**Work required**
Set down exactly the lines that run from the line with "tail ← get_next m tail;" to the end of the data, and nothing else.

### The records ###

(* ===== verification/ListSort.v ===== *)
(** * Merge sort of linked lists

    Models [lib/list_sort.c] on a memory of [struct list_head] nodes: the bottom-up
    merge sort that keeps sorted sublists of doubling length in [part], and the last
    merge, which restores the back links of the circular list.  The comparison
    callback is partial: it is defined on the elements of the list only. *)

From S2P Require Import Prelude Order.
From Stdlib Require Import Sorted.
From stdpp Require Import gmap sorting.
#[local] Open Scope Z_scope.
#[local] Open Scope kernel_scope.

Record list_head := ListHead { next : Z; prev : Z }.
Abbreviation mem := (gmap Z list_head).

Definition get_next (m : mem) (p : Z) : option Z := n ← m !! p; Some (next n).
Definition get_prev (m : mem) (p : Z) : option Z := n ← m !! p; Some (prev n).
Definition set_next (m : mem) (p v : Z) : option mem := n ← m !! p; Some (<[p := ListHead v (prev n)]> m).
Definition set_prev (m : mem) (p v : Z) : option mem := n ← m !! p; Some (<[p := ListHead (next n) v]> m).

Definition MAX_LIST_LENGTH_BITS : Z := 20.

Section ListSort.
Context (cmp : Z → Z → option Z).

(** [tail] of [merge] points to the local variable [head] ([None]) or to an element;
    [h] is [head.next]. *)
Definition tail_set (m : mem) (h : Z) (tail : option Z) (v : Z) : option (mem * Z) :=
  match tail with None => Some (m, v) | Some t => m ← set_next m t v; Some (m, h) end.
Definition tail_next (m : mem) (h : Z) (tail : option Z) : option Z :=
  match tail with None => Some h | Some t => get_next m t end.

Definition merge (m : mem) (a b : Z) : option (mem * Z) :=
  '(m, h, tail, a, b) ← loop (S (size m)) (λ '(m, h, tail, a, b),
    if ctrue a && ctrue b then
      d ← cmp a b;
      if d <=? 0 then
        '(m, h) ← tail_set m h tail a;
        a ← get_next m a;
        t ← tail_next m h tail;
        Some (inl (m, h, Some t, a, b))
      else
        '(m, h) ← tail_set m h tail b;
        b ← get_next m b;
        t ← tail_next m h tail;
        Some (inl (m, h, Some t, a, b))
    else Some (inr (m, h, tail, a, b))) (m, 0, None, a, b);
  tail_set m h tail (if ctrue a then a else b).

(** The end of [merge_and_restore_back_links]: the back links of what is left. *)
Definition restore_back (m : mem) (head tail : Z) : option mem :=
  '(m, tail) ← loop (S (size m)) (λ '(m, tail),
    _ ← cmp tail tail;
    n ← get_next m tail;
    m ← set_prev m n tail;
    tail ← get_next m tail;
    n ← get_next m tail;
    if ctrue n then Some (inl (m, tail)) else Some (inr (m, tail))) (m, tail);
  m ← set_next m tail head;
  set_prev m head tail.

###

**Task solution**
    tail ← get_next m tail;
    n ← get_next m tail;
    if ctrue n then Some (inl (m, tail)) else Some (inr (m, tail))) (m, tail);
  m ← set_next m tail head;
  set_prev m head tail.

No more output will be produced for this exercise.